E, obviamente, há o caso extremamente simbólico da África do Sul, onde, nas eleições deste Verão, o Congresso Nacional Africano (ANC), que ocupava sozinho o poder desde o fim do apartheid, em 1994, baixou a sua votação em um terço e foi obrigado a fazer uma coligação com o principal partido da oposição para se manter no governo.

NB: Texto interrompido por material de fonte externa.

Lemma bars_extend_white height (w hh : Z) (bg : DrawOp) (xs : list Z) txt :
  is_bar bg = false -> is_bar txt = false ->
  filter is_bar (([bg] ++ map (bar_at height) xs) ++ [txt])
  = map (bar_at height) xs.
Proof.
  intros Hb Ht. rewrite filter_app. cbn [app filter]. rewrite Hb, Ht.
  rewrite app_nil_r. induction xs as [|x xs IH]; [reflexivity|].
  cbn [map filter]. rewrite IH. reflexivity.
Qed.

(** The bars painted for a non-empty value are those of the closed
    form, for the digits of the value. *)
Lemma Barcode_bars (canvas : Canvas) (value : string) (height : Z) :
  value <> "" ->
  exists painted,
    Barcode (Some canvas) value height = Some painted
    /\ canvas_width painted
       = Z.of_nat (String.length (strip_non_digits value)) * 11 * 2 + 40
    /\ bars painted
       = map (bar_at height) (symbol_positions (strip_non_digits value)).
Proof.
  intros Hv. apply truthy_true in Hv. unfold Barcode. rewrite Hv. cbn [negb].
  eexists. split; [reflexivity|].
  rewrite draw_symbol_closed. split; [reflexivity|].
  unfold bars, extend, paint, resize. cbn [drawn app].
  apply (bars_extend_white height 0 0); reflexivity.
Qed.

Lemma bit_positions_bounds pattern :
  forall x p, In p (bit_positions pattern x) ->
              x <= p < x + 2 * Z.of_nat (String.length pattern).
Proof.
  induction pattern as [|bit rest IH]; intros x p Hp; [destruct Hp|].
  cbn [bit_positions String.length] in *. apply in_app_or in Hp.
  destruct Hp as [Hp | Hp].
  - destruct (Ascii.eqb bit "1"); [|destruct Hp].
    destruct Hp as [<- | []]. lia.
  - apply IH in Hp. lia.
Qed.

Lemma digit_positions_bounds code :
  forall x p, In p (digit_positions code x) ->
              x <= p <= x + 16 * Z.of_nat (String.length code) + 4.
Proof.
  induction code as [|digit rest IH]; intros x p Hp.
  - cbn in Hp. cbn [String.length]. destruct Hp as [<- | [<- | []]]; lia.
  - cbn [digit_positions String.length] in *. apply in_app_or in Hp.
    destruct Hp as [Hp | Hp].
    + apply bit_positions_bounds in Hp. rewrite pattern_of_length in Hp. lia.
    + apply IH in Hp. lia.
Qed.



(** The ten digits. *)
Lemma digit_cases (c : ascii) :
  is_digit c = true ->
  In c ["0"; "1"; "2"; "3"; "4"; "5"; "6"; "7"; "8"; "9"]%char.
Proof.
  unfold is_digit. intros H.
  apply andb_prop in H. destruct H as [H1 H2].
  apply Nat.leb_le in H1, H2.
  rewrite <- (ascii_nat_embedding c).
  remember (nat_of_ascii c) as n eqn:E. clear E c.
  do 48 (destruct n as [|n]; [lia|]).
  do 10 (destruct n as [|n]; [cbv; tauto|]).
  lia.
Qed.

(** No two digits have the same bars. *)
Lemma bit_positions_digit_inj (d1 d2 : ascii) (x : Z) :
  is_digit d1 = true -> is_digit d2 = true ->
  bit_positions (pattern_of d1) x = bit_positions (pattern_of d2) x ->
  d1 = d2.
Proof.
  intros H1 H2 E. apply digit_cases in H1, H2. cbn [In] in H1, H2.
  destruct H1 as [<-|[<-|[<-|[<-|[<-|[<-|[<-|[<-|[<-|[<-|[]]]]]]]]]]];
  destruct H2 as [<-|[<-|[<-|[<-|[<-|[<-|[<-|[<-|[<-|[<-|[]]]]]]]]]]];
  try reflexivity; exfalso; cbn in E;
  first [ discriminate E | inversion E; lia ].
Qed.

Lemma app_split_by_bound (B : Z) (l1 l2 r1 r2 : list Z) :
  (forall p, In p l1 -> p < B) -> (forall p, In p l2 -> p < B) ->
  (forall p, In p r1 -> B <= p) -> (forall p, In p r2 -> B <= p) ->
  (l1 ++ r1 = l2 ++ r2)%list -> l1 = l2 /\ r1 = r2.
Proof.
  revert l2. induction l1 as [|a l1 IH]; intros [|b l2] Hl1 Hl2 Hr1 Hr2 E.
  - now split.
  - exfalso. cbn in E. subst r1.
    specialize (Hl2 b (or_introl eq_refl)).
    specialize (Hr1 b (or_introl eq_refl)). lia.
  - exfalso. cbn in E. subst r2.
    specialize (Hl1 a (or_introl eq_refl)).
    specialize (Hr2 a (or_introl eq_refl)). lia.
  - cbn in E. injection E as -> E.
    destruct (IH l2) as [-> ->]; auto.
    + intros p Hp. apply Hl1. now right.
    + intros p Hp. apply Hl2. now right.
Qed.

Lemma digit_positions_last code x :
  In (x + 16 * Z.of_nat (String.length code) + 4) (digit_positions code x).
Proof.
  revert x. induction code as [|d r IH]; intro x.
  - cbn. right. left. lia.
  - cbn [digit_positions String.length]. apply in_or_app. right.
    replace (x + 16 * Z.of_nat (S (String.length r)) + 4)
      with (x + 16 + 16 * Z.of_nat (String.length r) + 4) by lia.
    apply IH.
Qed.

(** The bars determine the digits. *)
Lemma digit_positions_inj (c1 : string) :
  forall c2 x,
    (forall c, In c (list_ascii_of_string c1) -> is_digit c = true) ->
    (forall c, In c (list_ascii_of_string c2) -> is_digit c = true) ->
    digit_positions c1 x = digit_positions c2 x -> c1 = c2.
Proof.
  induction c1 as [|d1 r1 IH]; intros [|d2 r2] x H1 H2 E.
  - reflexivity.
  - exfalso. cbn [digit_positions] in E.
    pose proof (digit_positions_last r2 (x + 16)) as Hl.
    assert (Hin : In (x + 16 + 16 * Z.of_nat (String.length r2) + 4)
                     [x; x + 4]).
    { rewrite E. apply in_or_app. now right. }
    destruct Hin as [Hin | [Hin | []]]; lia.
  - exfalso. cbn [digit_positions] in E.
    pose proof (digit_positions_last r1 (x + 16)) as Hl.
    assert (Hin : In (x + 16 + 16 * Z.of_nat (String.length r1) + 4)
                     [x; x + 4]).
    { rewrite <- E. apply in_or_app. now right. }
    destruct Hin as [Hin | [Hin | []]]; lia.
  - cbn [digit_positions] in E.
    apply (app_split_by_bound (x + 14)) in E.
    + destruct E as [Eb Er].
      apply bit_positions_digit_inj in Eb;
        [| apply H1; now left | apply H2; now left].
      subst d2. f_equal. apply (IH r2 (x + 16)); auto.
      * intros c Hc. apply H1. now right.
      * intros c Hc. apply H2. now right.
    + intros p Hp. apply bit_positions_bounds in Hp.
      rewrite pattern_of_length in Hp. lia.
    + intros p Hp. apply bit_positions_bounds in Hp.
      rewrite pattern_of_length in Hp. lia.
    + intros p Hp. apply digit_positions_bounds in Hp. lia.
    + intros p Hp. apply digit_positions_bounds in Hp. lia.
Qed.

Lemma map_bar_at_inj height (xs ys : list Z) :
  map (bar_at height) xs = map (bar_at height) ys -> xs = ys.
Proof.
  revert ys. induction xs as [|x xs IH]; intros [|y ys] E;
    try discriminate E; [reflexivity|].
  cbn in E. injection E as -> E. f_equal. now apply IH.
Qed.

(** X2: two values that are not empty are painted with the same bars
    exactly when they have the same digits: what is not a digit never
    shows, and no two digit strings share a symbol. *)
Theorem Barcode_bars_determine_digits
    (canvas1 canvas2 : Canvas) (value1 value2 : string) (height : Z) :
  value1 <> "" -> value2 <> "" ->
  (option_map bars (Barcode (Some canvas1) value1 height)
   = option_map bars (Barcode (Some canvas2) value2 height)
   <-> strip_non_digits value1 = strip_non_digits value2).
Proof.
  intros H1 H2.
  destruct (Barcode_bars canvas1 value1 height H1) as (p1 & -> & _ & B1).
  destruct (Barcode_bars canvas2 value2 height H2) as (p2 & -> & _ & B2).
  cbn [option_map]. rewrite B1, B2. split.
  - intros E. assert (E' : symbol_positions (strip_non_digits value1)
                             = symbol_positions (strip_non_digits value2)).
    { apply (map_bar_at_inj height). congruence. }
    unfold symbol_positions in E'.
    assert (E2 : digit_positions (strip_non_digits value1) 28
                 = digit_positions (strip_non_digits value2) 28)
      by congruence.
    apply (digit_positions_inj _ _ 28); [| | exact E2];
      intros c Hc; apply (keep_sound _ _ _ Hc).
  - now intros ->.
Qed.

Lemma Barcode_bars_determine_digits_witness :
  option_map bars (Barcode (Some fresh_canvas) "40-11" 50)
  = option_map bars (Barcode (Some (resize 10 10 fresh_canvas)) "4011" 50).
Proof.
  apply (Barcode_bars_determine_digits fresh_canvas
           (resize 10 10 fresh_canvas) "40-11" "4011" 50);
    [discriminate | discriminate | reflexivity].
Defined.

End LinearSpecFacts.

Module LifecycleFacts.
Import JS Adapter Lifecycle.

Lemma run_effect_failed toCanvas (c : Component) :
  failed c = true ->
  failed (run_effect toCanvas c) = true
  /\ trace (run_effect toCanvas c) = trace c.
Proof.
  intros H. unfold run_effect, DataMatrixBarcode_view. rewrite H.
  rewrite andb_false_r. cbn. now rewrite app_nil_r.
Qed.

Lemma handle_failed toCanvas (c : Component) (ev : Event) :
  failed c = true ->
  failed (handle toCanvas c ev) = true
  /\ trace (handle toCanvas c ev) = trace c.
Proof.
  intros H. destruct ev as [| |v g s]; cbn [handle].
  - destruct (loaded c); [now split|].
    exact (run_effect_failed toCanvas
             {| loaded := true; failed := failed c; value := value c;
                gs1Data := gs1Data c; size := size c; trace := trace c |} H).
  - now split.
  - destruct (same_props c v g s); [now split|].
    exact (run_effect_failed toCanvas
             {| loaded := loaded c; failed := failed c; value := v;
                gs1Data := g; size := s; trace := trace c |} H).
Qed.

(** X3: a DataMatrix component whose error flag is set shows the
    placeholder, which has no canvas, so its render effect returns
    before it calls the library: whatever props and script events
    follow, the flag stays set and the library is not called again. *)
Theorem DataMatrixBarcode_failure_is_final
    (toCanvas : Options -> Outcome) (events : list Event) (c : Component) :
  failed c = true ->
  failed (run toCanvas events c) = true
  /\ trace (run toCanvas events c) = trace c.
Proof.
  revert c. induction events as [|ev events IH]; intros c H; [now split|].
  cbn [run fold_left].
  destruct (handle_failed toCanvas c ev H) as [Hf Ht].
  destruct (IH _ Hf) as [Hf' Ht']. unfold run in *. now rewrite Ht', Ht.
Qed.

Lemma DataMatrixBarcode_failure_is_final_witness :
  failed (run (fun _ => Drawn) [Props "4012" None 150; ScriptLoaded]
            {| loaded := false; failed := true; value := "4011";
               gs1Data := None; size := 150; trace := [] |})
  = true.
Proof.
  apply (DataMatrixBarcode_failure_is_final (fun _ => Drawn)
           [Props "4012" None 150; ScriptLoaded]
           {| loaded := false; failed := true; value := "4011";
              gs1Data := None; size := 150; trace := [] |}).
  reflexivity.
Defined.

End LifecycleFacts.
(** * code-agent-monitor: the data providers, embedded and verified

    The development embeds [src/providers/ClaudeDataProvider.ts] and
    [src/providers/CodexDataProvider.ts] (the class [CodexDataProvider],
    with [getSessions] and [parseSessionFile]).  The providers read files below
    [~/.claude] and [~/.codex]; the file system is an explicit finite map
    from path strings to nodes, exceptions are an explicit completion
    type, and the builtins of the host whose behaviour is not fixed by the
    repository ([JSON.parse], [Date] parsing, [String.prototype.trim],
    [path.basename], [toLocaleDateString], [os.homedir]) are the fields of
    the [Runtime] class.  Numbers are integers ([Z]); [NaN] only arises
    from invalid dates and is [None] in [number]. *)

From Stdlib Require Import ZArith Lia Ascii Sorted Permutation.
From stdpp Require Import base option list strings gmap pretty.

#[local] Open Scope Z_scope.
#[local] Open Scope string_scope.
#[local] Open Scope list_scope.

(** ** ECMAScript builtins used by the providers *)

Module JS.

(** A JS number that is either an integer or [NaN]. *)
Definition number := option Z.
Definition NaN : number := None.

(** [x - y] on numbers: [NaN] is contagious. *)
Definition sub (x y : number) : number :=
  match x, y with
  | Some a, Some b => Some (a - b)
  | _, _ => NaN
  end.

(** [x > y] on numbers: false as soon as one side is [NaN]. *)
Definition gt (x y : number) : bool :=
  match x, y with
  | Some a, Some b => bool_decide (a > b)
  | _, _ => false
  end.

(** [a || b] on a possibly undefined string: the empty string is falsy. *)
Definition or_string (a : option string) (b : string) : string :=
  match a with
  | Some s => if decide (s = "") then b else s
  | None => b
  end.

(** [n || 0] on an integer. *)
Definition or_zero (n : Z) : Z := if decide (n = 0) then 0 else n.

(** [s.includes(needle)] *)
Fixpoint includes (needle s : string) : bool :=
  if String.prefix needle s then true
  else match s with
       | EmptyString => false
       | String _ s' => includes needle s'
       end.

(** [s.split(sep)] for a one-character separator. *)
Fixpoint split (sep : ascii) (s : string) : list string :=
  match s with
  | EmptyString => [EmptyString]
  | String c s' =>
      if decide (c = sep) then EmptyString :: split sep s'
      else match split sep s' with
           | h :: t => String c h :: t
           | [] => [String c EmptyString]
           end
  end.

(** [s.replace(/c/g, d)] for single characters [c] and [d]. *)
Fixpoint replaceAll (c d : ascii) (s : string) : string :=
  match s with
  | EmptyString => EmptyString
  | String x s' => String (if decide (x = c) then d else x) (replaceAll c d s')
  end.

(** [s.endsWith(suffix)] *)
Definition endsWith (suffix s : string) : bool :=
  let n := String.length s in
  let k := String.length suffix in
  if decide (k <= n)%nat
  then bool_decide (String.substring (n - k) k s = suffix)
  else false.

(** [l.filter(Boolean)] on an array of strings. *)
Definition filterBoolean (l : list string) : list string :=
  filter (λ s, s ≠ "") l.

(** [l.slice(start)]: a negative [start] counts from the end, and both
    ends are clamped to the array. *)
Definition slice {A} (start : Z) (l : list A) : list A :=
  let len := Z.of_nat (length l) in
  let k := if decide (start < 0) then Z.max (len + start) 0
           else Z.min start len in
  drop (Z.to_nat k) l.

(** [l[i]] *)
Definition at_index {A} (l : list A) (i : Z) : option A :=
  if decide (0 <= i) then l !! Z.to_nat i else None.

(** [l.find(p)] *)
Definition find {A} (p : A → bool) (l : list A) : option A :=
  List.find p l.

(** [l.sort(comparefn)].  ECMAScript fixes the result for a consistent
    comparator: the stable sorted permutation.  The model is the stable
    insertion sort; a [NaN] from the comparator counts as [+0]
    (SortCompare). *)
Definition comes_after {A} (comparefn : A → A → number) (x y : A) : bool :=
  match comparefn x y with
  | Some v => bool_decide (0 < v)
  | None => false
  end.

Fixpoint sort_insert {A} (comparefn : A → A → number) (x : A) (l : list A)
  : list A :=
  match l with
  | [] => [x]
  | y :: l' =>
      if comes_after comparefn x y then y :: sort_insert comparefn x l'
      else x :: y :: l'
  end.

Definition sort {A} (comparefn : A → A → number) (l : list A) : list A :=
  foldr (sort_insert comparefn) [] l.

End JS.

(** ** Exceptions *)

Inductive Completion (A : Type) : Type :=
| Return (a : A)
| Throw.
Arguments Return {A} a.
Arguments Throw {A}.

Definition cbind {A B} (m : Completion A) (k : A → Completion B)
  : Completion B :=
  match m with
  | Return a => k a
  | Throw => Throw
  end.

Notation "x ←! m ; k" := (cbind m (λ x, k))
  (at level 20, m at level 100, k at level 200, right associativity,
   only parsing).

(** [JSON.parse] and friends throw where the model has [None]. *)
Definition orThrow {A} (o : option A) : Completion A :=
  match o with
  | Some a => Return a
  | None => Throw
  end.

(** [try { m } catch { return d }] *)
Definition tryCatch {A} (m : Completion A) (d : A) : A :=
  match m with
  | Return a => a
  | Throw => d
  end.

(** ** The file system *)

Module Fs.

(** A [fs.Dirent]. *)
Record Dirent := mkDirent { name : string; isDirectory : bool }.

Inductive Node :=
| File (content : string)
| Directory (entries : list Dirent).

(** The state of the disk: what is found at each path. *)
Abbreviation Disk := (gmap string Node).

Definition existsSync (fs : Disk) (p : string) : bool :=
  bool_decide (is_Some (fs !! p)).

(** [fs.readFileSync(p, 'utf-8')]: throws unless [p] is a file. *)
Definition readFileSync (fs : Disk) (p : string) : Completion string :=
  match fs !! p with
  | Some (File c) => Return c
  | _ => Throw
  end.

(** [fs.readdirSync(p, { withFileTypes: true })]: throws unless [p] is a
    directory. *)
Definition readdirSync (fs : Disk) (p : string) : Completion (list Dirent) :=
  match fs !! p with
  | Some (Directory es) => Return es
  | _ => Throw
  end.

(** [fs.statSync(p).size]: the byte length of a file.  The size of a
    directory depends on the file system; the providers only stat paths
    they have just read as files. *)
Definition statSize (fs : Disk) (p : string) : Completion Z :=
  match fs !! p with
  | Some (File c) => Return (Z.of_nat (String.length c))
  | Some (Directory _) => Return 0
  | None => Throw
  end.

(** [path.join(a, b)] for a normalised [a] and a plain segment [b]. *)
Definition join (a b : string) : string := a +:+ "/" +:+ b.

End Fs.

(** ** The data model ([src/types.ts] and the interfaces of
    [CodexDataProvider.ts]) *)

Module ClaudeSession.
Record t := mk {
  sessionId : string;
  fullPath : string;
  fileMtime : Z;
  messageCount : Z;
  created : string;
  modified : string;
  gitBranch : option string;
  projectPath : string;
}.
End ClaudeSession.

Module SessionsIndex.
Record t := mk {
  version : Z;
  entries : option (list ClaudeSession.t);
  sessions : option (list ClaudeSession.t);
  originalPath : option string;
}.
End SessionsIndex.

Module DailyActivity.
Record t := mk {
  date : string;
  messageCount : Z;
  sessionCount : Z;
  toolCallCount : Z;
}.
End DailyActivity.

(** [getTodayStats] reads the per-model totals of a day from the field
    [tokensByModel], an object from model names to token counts; the
    association list is that object in the order of [Object.values]. *)
Module DailyModelTokens.
Record t := mk {
  date : string;
  tokensByModel : option (list (string * Z));
}.
End DailyModelTokens.

Module TokenUsage.
Record t := mk {
  inputTokens : Z;
  outputTokens : Z;
  cacheReadInputTokens : Z;
  cacheCreationInputTokens : Z;
}.
End TokenUsage.

(** [modelUsage] is an object; the association list is the object in the
    order of [Object.entries].  The providers test [dailyActivity],
    [dailyModelTokens] and [modelUsage] for presence, so they are
    optional here. *)
Module ClaudeStats.
Record t := mk {
  version : Z;
  lastComputedDate : string;
  dailyActivity : option (list DailyActivity.t);
  dailyModelTokens : option (list DailyModelTokens.t);
  modelUsage : option (list (string * TokenUsage.t));
  totalSessions : Z;
  totalMessages : Z;
}.
End ClaudeStats.

Module HistoryEntry.
Record t := mk {
  display : string;
  timestamp : Z;
  project : option string;
  sessionId : option string;
}.
End HistoryEntry.

(** [lastModified] is a [Date] that is always valid: it starts as
    [new Date(0)] and is only replaced by a date that compared greater. *)
Module ProjectInfo.
Record t := mk {
  name : string;
  path : string;
  escapedPath : string;
  sessions : list ClaudeSession.t;
  totalMessages : Z;
  lastModified : Z;
}.
End ProjectInfo.

Module TodayStats.
Record t := mk {
  messages : Z;
  sessions : Z;
  toolCalls : Z;
  totalTokens : Z;
  date : string;
}.
End TodayStats.

Module ModelTotals.
Record t := mk { input : Z; output : Z }.
End ModelTotals.

Module CodexSession.
Record t := mk {
  id : string;
  timestamp : string;
  cwd : string;
  model_provider : string;
  cli_version : string;
  source : string;
  filePath : string;
  fileSize : Z;
}.
End CodexSession.

(** The first event of a Codex transcript, as far as [parseSessionFile]
    looks at it: [type] is [None] when absent or not a string, [payload]
    is [None] when absent or falsy. *)
Module SessionMeta.
Record t := mk {
  id : string;
  timestamp : string;
  cwd : string;
  model_provider : option string;
  cli_version : string;
  source : option string;
}.
End SessionMeta.

Module FirstEvent.
Record t := mk {
  type : option string;
  payload : option SessionMeta.t;
}.
End FirstEvent.

(** ** The host

    [None] from a [JSON_parse_*] field stands for every way the
    corresponding [JSON.parse(...)] followed by the first property access
    throws (a syntax error, or the value [null]); [Date_getTime s] is
    [new Date(s).getTime()], [None] for an invalid date. *)
Class Runtime := {
  os_homedir : string;
  path_basename : string → string;
  String_trim : string → string;
  JSON_parse_SessionsIndex : string → option SessionsIndex.t;
  JSON_parse_ClaudeStats : string → option ClaudeStats.t;
  JSON_parse_HistoryEntry : string → option HistoryEntry.t;
  JSON_parse_FirstEvent : string → option FirstEvent.t;
  Date_getTime : string → JS.number;
  Date_toLocaleDateString : Z → string;
}.

(** ** [ClaudeDataProvider] *)

Module ClaudeDataProvider.
Section provider.
Context `{Runtime}.

Definition claudeDir : string := Fs.join os_homedir ".claude".

Definition getShortModelName (fullName : string) : string :=
  if JS.includes "opus" fullName then "Opus"
  else if JS.includes "sonnet" fullName then "Sonnet"
  else if JS.includes "haiku" fullName then "Haiku"
  else default "" (head (JS.split "-" fullName)).

Definition unescapePath (escapedPath : string) : string :=
  JS.replaceAll "-" "/" escapedPath.

(** The comparator of [sessions.sort(...)] in [getProjects]. *)
Definition bySessionModified (a b : ClaudeSession.t) : JS.number :=
  JS.sub (Date_getTime (ClaudeSession.modified b))
         (Date_getTime (ClaudeSession.modified a)).

(** The comparator of [projects.sort(...)] in [getProjects]. *)
Definition byLastModified (a b : ProjectInfo.t) : JS.number :=
  JS.sub (Some (ProjectInfo.lastModified b)) (Some (ProjectInfo.lastModified a)).

(** One turn of the loop that computes [lastModified]. *)
Definition laterOf (lastModified : Z) (session : ClaudeSession.t) : Z :=
  let modified := Date_getTime (ClaudeSession.modified session) in
  if JS.gt modified (Some lastModified) then default lastModified modified
  else lastModified.

(** The body of the [try] block of [getProjects] for one directory. *)
Definition readProject (fs : Fs.Disk) (entry : Fs.Dirent) (indexPath : string)
  : Completion ProjectInfo.t :=
  indexContent ←! Fs.readFileSync fs indexPath;
  index ←! orThrow (JSON_parse_SessionsIndex indexContent);
  let projectPath :=
    JS.or_string (SessionsIndex.originalPath index)
                 (unescapePath (Fs.name entry)) in
  let projectName := path_basename projectPath in
  let sessions :=
    match SessionsIndex.entries index with
    | Some l => l
    | None => default [] (SessionsIndex.sessions index)
    end in
  let totalMessages :=
    foldl (λ sum s, sum + ClaudeSession.messageCount s) 0 sessions in
  let lastModified := foldl laterOf 0 sessions in
  Return {|
    ProjectInfo.name := projectName;
    ProjectInfo.path := projectPath;
    ProjectInfo.escapedPath := Fs.name entry;
    ProjectInfo.sessions := JS.sort bySessionModified sessions;
    ProjectInfo.totalMessages := totalMessages;
    ProjectInfo.lastModified := lastModified;
  |}.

Se os ventos externos indicam um caminho de forte mudança, internamente há um fenómeno que não se pode ignorar, além de todos os problemas económicos e sociais existentes. O MPLA está no poder há 49 anos. Mesmo que tivesse transformado o país numa Singapura, teria sofrido um desgaste sério. Como não o fez – tendo, pelo contrário, esbanjado a oportunidade do início do século XXI (paz + petróleo a preço elevado + financiamento avultado da China) com práticas de má governação, corrupção e incompetência, há uma sensação prevalecente que o MPLA já cumpriu o seu destino histórico. É necessário algo diferente.
Não vale a pena esconder que a vitória de 2022 foi extremamente penosa. O MPLA apenas obteve 51,7%. Perdeu a maioria qualificada (66%) e quase a maioria absoluta (50%+1). Em termos de partido, só recentemente parece ter havido a noção desse quase desastre, e mesmo assim a reacção é pouco activa, como se houvesse um desígnio sobrenatural que assegurasse o poder eterno ao MPLA, resultante da legitimidade histórica da vitória nas guerras (de libertação e civil). No entanto, com o tempo, essa legitimidade foi sendo substituída pela ilegitimidade gerada pela falta de desenvolvimento e, portanto, o poder já não está assegurado. As eleições deixaram de ser um mero momento de confirmação da vitória do MPLA, tornando-se, cada vez mais, numa luta pela sobrevivência.
É esta a situação actual, e qualquer inferência histórica e estatística apontaria para uma derrota do MPLA em 2027. No entanto, estes determinismos não existem na história. Até 2027, tudo pode acontecer, mas nada acontecerá se o partido não promover a sua mudança interna estrutural.
Não é apenas uma questão de caras e de liderança, é sobretudo uma questão de programa, de ideias, de equipa renovada, de imagem, de modo de actuação, de preocupação com o povo, de implementação de um bom governo e da procura do bem comum, tarefas de que o partido se foi esquecendo ao longo do tempo, ou que nunca estiveram no seu âmago, uma vez que era um grupo de combate e de guerra pela independência e soberania do país.
Numa palavra, é uma questão de refundação, pois hoje não é mais a guerra ou a independência que definem um partido político, mas sim a busca da construção e do desenvolvimento de um país onde os cidadãos se sintam bem e de que sejam parte activa. Onde haja, no centro da actividade partidária, um sentido de comunidade política partilhada, de atenção aos mais desfavorecidos, de promoção da iniciativa individual, de justiça legal e social.
Para trás têm de ficar o enriquecimento individual à custa do Estado, a obtenção de partes do Estado para benefício próprio, o funcionamento desastrado da justiça, a insuficiência económica, a falta de recursos para as populações, com as imagens permanentes de miséria e fome. Este Congresso é, por isso, a oportunidade para começar a transformação do MPLA num partido que lute pelo bem comum e pela boa governação. Se falhar esta refundação, o MPLA certamente não vencerá em 2027.